What you will do
From the listing below, pull out every line where the string "Lemma" appears.

Segment Open

Lemma keeps_CreateRepository arg : keeps (sql_CreateRepository arg).
Proof.
  keeps. apply Integrity_set_git_repository; [done|..].
  - apply NoDup_snoc; [apply Hd|done].
  - apply Forall_app. split; [apply Hd|by repeat constructor].
Qed.

Lemma keeps_SoftDeleteRepository id : keeps (sql_SoftDeleteRepository id).
Proof.
  keeps. apply Integrity_set_git_repository; [done|..].
  - rewrite key_update by done. apply Hd.
  - apply Forall_update; [apply Hd|done].
Qed.

Lemma keeps_UpdateRepository arg : keeps (sql_UpdateRepository arg).
Proof.
  keeps; [done|]. apply Integrity_set_git_repository; [done|..].
  - rewrite key_update by done. apply Hd.
  - apply Forall_update; [apply Hd|]. naive_solver.
Qed.
End integrity.

(** ** Every reachable database *)

Section reachable.
Context `{Postgres}.
Import Queries.

(** The statements the program has. *)
Inductive sql_statement : ∀ A : Type, statement A → Prop :=
  | st_CreateUser arg : sql_statement _ (sql_CreateUser arg)
  | st_GetUserByEmail email : sql_statement _ (sql_GetUserByEmail email)
  | st_GetUserByID id : sql_statement _ (sql_GetUserByID id)
  | st_GetUserByUsername username : sql_statement _ (sql_GetUserByUsername username)
  | st_SoftDeleteUser id : sql_statement _ (sql_SoftDeleteUser id)
  | st_UpdateUserPassword arg : sql_statement _ (sql_UpdateUserPassword arg)
  | st_VerifyUser id : sql_statement _ (sql_VerifyUser id)
  | st_AddUserToOrganization arg : sql_statement _ (sql_AddUserToOrganization arg)
  | st_CreateOrganization arg : sql_statement _ (sql_CreateOrganization arg)
  | st_DeleteOrganizationByID id : sql_statement _ (sql_DeleteOrganizationByID id)
  | st_GetOrganizationByID id : sql_statement _ (sql_GetOrganizationByID id)
  | st_GetOrganizationsByUserID id : sql_statement _ (sql_GetOrganizationsByUserID id)
  | st_GetUsersByOrganizationID id : sql_statement _ (sql_GetUsersByOrganizationID id)
  | st_RemoveUserFromOrganization arg : sql_statement _ (sql_RemoveUserFromOrganization arg)
  | st_CreateSession arg : sql_statement _ (sql_CreateSession arg)
  | st_DeleteSession id : sql_statement _ (sql_DeleteSession id)
  | st_DeleteSessionsByUserID id : sql_statement _ (sql_DeleteSessionsByUserID id)
  | st_GetSessionByID id : sql_statement _ (sql_GetSessionByID id)
  | st_GetSessionByRefreshToken token : sql_statement _ (sql_GetSessionByRefreshToken token)
  | st_CreateSSO arg : sql_statement _ (sql_CreateSSO arg)
  | st_DeleteSSO id : sql_statement _ (sql_DeleteSSO id)
  | st_GetSSOByProviderAndUsername arg : sql_statement _ (sql_GetSSOByProviderAndUsername arg)
  | st_GetSSOByUserID id : sql_statement _ (sql_GetSSOByUserID id)
  | st_CreateRepository arg : sql_statement _ (sql_CreateRepository arg)
  | st_GetRepositoryByID id : sql_statement _ (sql_GetRepositoryByID id)
  | st_GetRepositoryByOwnerId id : sql_statement _ (sql_GetRepositoryByOwnerId id)
  | st_GetRepositoryByRepositoryName name :
      sql_statement _ (sql_GetRepositoryByRepositoryName name)
  | st_SoftDeleteRepository id : sql_statement _ (sql_SoftDeleteRepository id)
  | st_UpdateRepository arg : sql_statement _ (sql_UpdateRepository arg).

Segment Closed

Reply to the exercise
Lemma keeps_CreateRepository arg : keeps (sql_CreateRepository arg).
Lemma keeps_SoftDeleteRepository id : keeps (sql_SoftDeleteRepository id).
Lemma keeps_UpdateRepository arg : keeps (sql_UpdateRepository arg).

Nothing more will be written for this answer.